Repeat word for word, please, only the lines of the material from the one containing "Section Effects." through its final line, both ends included.

------------------------------

(** * SimpleSignal.h: a shallow embedding of [signals::Signal] and
    [signals::PrioritySignal], and the properties of their registries.

    Layout:
    - machine integers ([int], the type behind [callback_id]);
    - callbacks, and the small monad in which [dispatch] runs them;
    - [std::map<int, V>] and [std::list<T>::sort] as far as the header uses them;
    - [Module Signal], [Module PrioritizedCallback], [Module PrioritySignal];
    - helper lemmas, then one theorem per property. *)

From stdpp Require Import base numbers list sorting gmap.

Local Open Scope Z_scope.

(** ** [int]

    [typedef int callback_id]: a 32-bit two's complement integer.  The
    values are carried in [Z]; [++] wraps around at [INT_MAX]. *)

Abbreviation callback_id := Z (only parsing).

Definition INT_MIN : Z := - 2 ^ 31.
Definition INT_MAX : Z := 2 ^ 31 - 1.

Definition int_wrap (z : Z) : Z := (z + 2 ^ 31) `mod` 2 ^ 32 - 2 ^ 31.

(** [++i] on an [int]: the new value of [i], which is also the value of
    the expression. *)
Definition pre_increment (i : Z) : Z := int_wrap (i + 1).

(** The values of [n] successive [++i], starting from [i = c]. *)
Definition increments (c : Z) (n : nat) : list Z :=
  (λ k : nat, int_wrap (c + Z.of_nat k)) <$> seq 1 n.

(** What is asked of the identifiers that the [add] calls on one registry
    return, listed in the order of the calls. *)
Definition issued_from_one (ids : list callback_id) : Prop :=
  StronglySorted Z.lt ids ∧ (0 ∉ ids) ∧ NoDup ids
  ∧ (∀ id, head ids = Some id → id = 1).

(** ** Callbacks and the effects of calling them

    A callback is [std::function<void(callback_types...)>] (for
    [PrioritySignal::add] a plain function pointer converted to one).  It is
    called with the argument pack [Args]; it acts on the rest of the
    program, [World], and either returns or throws an [Exn].  The registry
    that holds the callback is not part of [World]: a listener that
    re-enters the registry it is dispatched from is outside this model. *)

Section Effects.
Context {Args World Exn : Type}.

Inductive outcome : Type :=
  | Normal (w : World)
  | Thrown (e : Exn) (w : World).

Definition callback : Type := Args → World → outcome.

------------------------------

> Completed exercise:
Section Effects.
Context {Args World Exn : Type}.

Inductive outcome : Type :=
  | Normal (w : World)
  | Thrown (e : Exn) (w : World).

Definition callback : Type := Args → World → outcome.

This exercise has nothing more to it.